MTG is an integrated and diversified TV operator with a strong content arm and digital focus. It operates in 131 countries and reaches over 150 million people. MTG has a successful track record of profitable growth over the past 10 years. It plans to continue its growth strategy through focus on content, digital expansion, and geographic expansion to shape the future of entertainment. As the largest content buyer, MTG is well positioned with popular content like TV shows, sports, and games.
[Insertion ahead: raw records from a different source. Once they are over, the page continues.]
(** X6. A [get_config] that raises (a class that needs arguments, an
    unreadable or malformed file, data the class refuses) registers nothing:
    the registry and the files are those before the call. *)
Theorem get_config_raise_registers_nothing (P : Platform) (config_name : string)
    (ty : ConfigType) (p : option string) (enc ser : bool) (w : World) (e : Exn) (w' : World) :
  get_config P config_name ty p enc ser w = Raise e w' ->
  _instances w' = _instances w /\ files w' = files w.
Proof.
  intros Hrun.
  destruct (Registry.lookup (get_effective_config_name config_name) (_instances w)) as [c|] eqn:Hl.
  - by rewrite (get_config_hit P _ ty p enc ser w c Hl) in Hrun.
  - rewrite (get_config_outcome P _ ty p enc ser w Hl) in Hrun.
    pose proof (load_config_outcome P (get_effective_config_name config_name) ty p enc ser w) as Hout.
    pose proof (load_config_effect P (get_effective_config_name config_name) ty p enc ser w)
      as (Hfiles & _).
    rewrite Hrun in Hout, Hfiles. done.
Qed.

Lemma get_config_raise_registers_nothing_witness :
  _instances in_memory_world = _instances in_memory_world /\
  files in_memory_world = files in_memory_world.
Proof.
  apply (get_config_raise_registers_nothing example_platform "pt" Point None false true
           in_memory_world TypeError in_memory_world).
  reflexivity.
Defined.
Definition filter_results (results : list record)
    (name_pattern : option string)
    (creation_date_from creation_date_to : option date)
    (modified_date_from modified_date_to : option date)
    (accessed_date_from accessed_date_to : option date)
  : res (list record) :=
  filter_loop name_pattern creation_date_from creation_date_to
    modified_date_from modified_date_to accessed_date_from accessed_date_to
    results [].
End Engine.

(** ** A reference implementation of the library functions

    Used to run the engine on concrete records.  It covers what the examples
    need and refuses the rest:
    - patterns without special characters, searched as literal text, with
      ASCII case folding under [IGNORECASE]; a pattern holding one of the
      special characters of [re] is refused, as [re] refuses ["["];
    - [posixpath.basename];
    - the timestamps [datetime.isoformat()] writes, which is what
      [get_file_info_cross_platform] stores in a record:
      [YYYY-MM-DD], then optionally a separator, [HH:MM:SS], an optional
      [.ffffff] and an optional offset [+HH:MM] or [-HH:MM]. *)

Module Ref.

Definition is_special (c : ascii) : bool :=
  existsb (Ascii.eqb c)
    [".";"^";"$";"*";"+";"?";"{";"}";"[";"]";"\";"|";"(";")"]%char.

Fixpoint has_special (s : string) : bool :=
  match s with
  | EmptyString => false
  | String c s' => is_special c || has_special s'
  end.

Definition lower (c : ascii) : ascii :=
  let n := N_of_ascii c in
  if ((65 <=? n) && (n <=? 90))%N then ascii_of_N (n + 32) else c.

Fixpoint lower_string (s : string) : string :=
  match s with
  | EmptyString => EmptyString
  | String c s' => String (lower c) (lower_string s')
  end.

Fixpoint starts_with (needle hay : string) : bool :=
  match needle, hay with
  | EmptyString, _ => true
  | String _ _, EmptyString => false
  | String a n', String b h' => Ascii.eqb a b && starts_with n' h'
  end.

Fixpoint contains (needle hay : string) : bool :=
  starts_with needle hay ||
  match hay with
  | EmptyString => false
  | String _ h' => contains needle h'
  end.

Record literal : Type := mkliteral { lit_text : string; lit_flag : re_flag }.

Definition compile (pattern : string) (f : re_flag) : option literal :=
  if has_special pattern then None else Some (mkliteral pattern f).

Definition search (p : literal) (s : string) : bool :=
  match lit_flag p with
  | IGNORECASE => contains (lower_string (lit_text p)) (lower_string s)
  | NOFLAG => contains (lit_text p) s
  end.

(** [posixpath.basename]: what follows the last slash. *)
Fixpoint after_last_slash (s : string) : option string :=
  match s with
  | EmptyString => None
  | String c s' =>
      match after_last_slash s' with
      | Some t => Some t
      | None => if Ascii.eqb c "/"%char then Some s' else None
      end
  end.

Definition posix_basename (s : string) : string :=
  default s (after_last_slash s).

(** Reading of a timestamp. *)
Definition digit (c : ascii) : option Z :=
  let n := N_of_ascii c in
  if ((48 <=? n) && (n <=? 57))%N then Some (Z.of_N (n - 48)) else None.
MTG is a diversified TV operator with businesses in pay-TV, free-TV, and digital media. It generates revenue from advertising (44%) and subscriptions (47%). MTG operates across the Nordic region, emerging markets, and globally via content distribution. It has a strong content business and focus on digital platforms and expansion into new geographies. MTG has a successful track record of growth and aims to continue creating long term value through its content, digital, and geographic expansion strategies.
MTGQ2 2014 FINANCIAL RESULTS
Sales were up 13% at constant FX rates and 3% on an organic basis. Operating profits increased despite investments, with higher growth and margins in the Nordic regions offsetting unfavorable FX impacts and last year's one-offs elsewhere. Nice, MTGx and Radio saw strong organic growth and profits. The quarter showed healthy top-line growth and margin expansion, though some markets faced challenges from declining ad sales and geopolitical factors.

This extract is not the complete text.